(** The callback of lines 58-68.  [json.references] is read three times,
    as in the source: for the truthiness test, for [.some] and for
    [.push]. *)
Definition updateReferences (json : jval) : js jval :=
  refs <- get_prop (Some json) "references" ;;
  if truthy refs then
    refs1 <- get_prop (Some json) "references" ;;
    found <- js_some refs1 isSpecReference ;;
    if found then Ok json
    else
      refs2 <- get_prop (Some json) "references" ;;
      arr <- js_push refs2 specReference ;;
      set_prop (Some json) "references" arr
  else Ok json.

(** The callback of lines 78-79 (and 86-88):
    [(json.compilerOptions.types ??= []).push('vitest/importMeta')].
    When [types] is nullish, [??=] stores a fresh empty array and [push]
    fills that same array. *)
Definition addImportMetaType (json : jval) : js jval :=
  co <- get_prop (Some json) "compilerOptions" ;;
  types <- get_prop co "types" ;;
  if nullish types then
    co1 <- set_prop co "types" (JArr []) ;;
    arr <- js_push (Some (JArr [])) (JStr vitestImportMeta) ;;
    co2 <- set_prop (Some co1) "types" arr ;;
    set_prop (Some json) "compilerOptions" co2
  else
    arr <- js_push types (JStr vitestImportMeta) ;;
    co2 <- set_prop co "types" arr ;;
    set_prop (Some json) "compilerOptions" co2.

(** ** The spec's configuration merger (spec section 4.1) *)
Module Spec.
(** Section 7: a document whose targeted field has the wrong shape. *)
Inductive merge_error : Type := MalformedDocument.

(** A ReferenceEntry whose [path] is [p]. *)
Definition refers_to (p : string) (r : jval) : bool :=
  match r with
  | JObj kvs => strict_eq_str (alist_get "path" kvs) p
  | _ => false
  end.

(** [ensureReference(doc, referencePath)]: no-op when [references] is
    absent, append-if-absent when it is a Sequence, MalformedDocument
    otherwise. *)
Definition ensureReference (doc : jval) (p : string) : result merge_error jval :=
  match doc with
  | JObj kvs =>
      match alist_get "references" kvs with
      | None => Ok doc
      | Some (JArr refs) =>
          if existsb (refers_to p) refs then Ok doc
          else Ok (JObj (alist_set "references"
                           (JArr (refs ++ [JObj [("path", JStr p)]])) kvs))
      | Some _ => Err MalformedDocument
      end
  | _ => Err MalformedDocument
  end.

(** [ensureListedType(doc, fieldPath, typeName)]: follow the mappings of
    [fieldPath]; at its last key create the sequence if absent, then
    append [typeName] unless it is already an element. *)
Fixpoint ensureListedType (doc : jval) (path : list string) (t : string)
    : result merge_error jval :=
  match path, doc with
  | [k], JObj kvs =>
      match alist_get k kvs with
      | None => Ok (JObj (alist_set k (JArr [JStr t]) kvs))
      | Some (JArr xs) =>
          if existsb (jval_eqb (JStr t)) xs then Ok doc
          else Ok (JObj (alist_set k (JArr (xs ++ [JStr t])) kvs))
      | Some _ => Err MalformedDocument
      end
  | k :: rest, JObj kvs =>
      match alist_get k kvs with
      | Some sub =>
          sub' <- ensureListedType sub rest t ;;
          Ok (JObj (alist_set k sub' kvs))
      | None => Err MalformedDocument
      end
  | _, _ => Err MalformedDocument
  end.
End Spec.

(** ** Shared lemmas *)

(** The [path] of a reference entry ([undefined] for a non-object). *)
Definition refPath (r : jval) : option jval :=
  match r with JObj kvs => alist_get "path" kvs | _ => None end.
# # # # #
Copy each line of the data above without altering a single character.

* _Task result_
(** The callback of lines 58-68.  [json.references] is read three times,
    as in the source: for the truthiness test, for [.some] and for
    [.push]. *)
Definition updateReferences (json : jval) : js jval :=
  refs <- get_prop (Some json) "references" ;;
  if truthy refs then
    refs1 <- get_prop (Some json) "references" ;;
    found <- js_some refs1 isSpecReference ;;
    if found then Ok json
    else
      refs2 <- get_prop (Some json) "references" ;;
      arr <- js_push refs2 specReference ;;
      set_prop (Some json) "references" arr
  else Ok json.

(** The callback of lines 78-79 (and 86-88):
    [(json.compilerOptions.types ??= []).push('vitest/importMeta')].
    When [types] is nullish, [??=] stores a fresh empty array and [push]
    fills that same array. *)
Definition addImportMetaType (json : jval) : js jval :=
  co <- get_prop (Some json) "compilerOptions" ;;
  types <- get_prop co "types" ;;
  if nullish types then
    co1 <- set_prop co "types" (JArr []) ;;
    arr <- js_push (Some (JArr [])) (JStr vitestImportMeta) ;;
    co2 <- set_prop (Some co1) "types" arr ;;
    set_prop (Some json) "compilerOptions" co2
  else
    arr <- js_push types (JStr vitestImportMeta) ;;
    co2 <- set_prop co "types" arr ;;
    set_prop (Some json) "compilerOptions" co2.

(** ** The spec's configuration merger (spec section 4.1) *)
Module Spec.
(** Section 7: a document whose targeted field has the wrong shape. *)
Inductive merge_error : Type := MalformedDocument.

(** A ReferenceEntry whose [path] is [p]. *)
Definition refers_to (p : string) (r : jval) : bool :=
  match r with
  | JObj kvs => strict_eq_str (alist_get "path" kvs) p
  | _ => false
  end.

(** [ensureReference(doc, referencePath)]: no-op when [references] is
    absent, append-if-absent when it is a Sequence, MalformedDocument
    otherwise. *)
Definition ensureReference (doc : jval) (p : string) : result merge_error jval :=
  match doc with
  | JObj kvs =>
      match alist_get "references" kvs with
      | None => Ok doc
      | Some (JArr refs) =>
          if existsb (refers_to p) refs then Ok doc
          else Ok (JObj (alist_set "references"
                           (JArr (refs ++ [JObj [("path", JStr p)]])) kvs))
      | Some _ => Err MalformedDocument
      end
  | _ => Err MalformedDocument
  end.

(** [ensureListedType(doc, fieldPath, typeName)]: follow the mappings of
    [fieldPath]; at its last key create the sequence if absent, then
    append [typeName] unless it is already an element. *)
Fixpoint ensureListedType (doc : jval) (path : list string) (t : string)
    : result merge_error jval :=
  match path, doc with
  | [k], JObj kvs =>
      match alist_get k kvs with
      | None => Ok (JObj (alist_set k (JArr [JStr t]) kvs))
      | Some (JArr xs) =>
          if existsb (jval_eqb (JStr t)) xs then Ok doc
          else Ok (JObj (alist_set k (JArr (xs ++ [JStr t])) kvs))
      | Some _ => Err MalformedDocument
      end
  | k :: rest, JObj kvs =>
      match alist_get k kvs with
      | Some sub =>
          sub' <- ensureListedType sub rest t ;;
          Ok (JObj (alist_set k sub' kvs))
      | None => Err MalformedDocument
      end
  | _, _ => Err MalformedDocument
  end.
End Spec.

(** ** Shared lemmas *)

(** The [path] of a reference entry ([undefined] for a non-object). *)
Definition refPath (r : jval) : option jval :=
  match r with JObj kvs => alist_get "path" kvs | _ => None end.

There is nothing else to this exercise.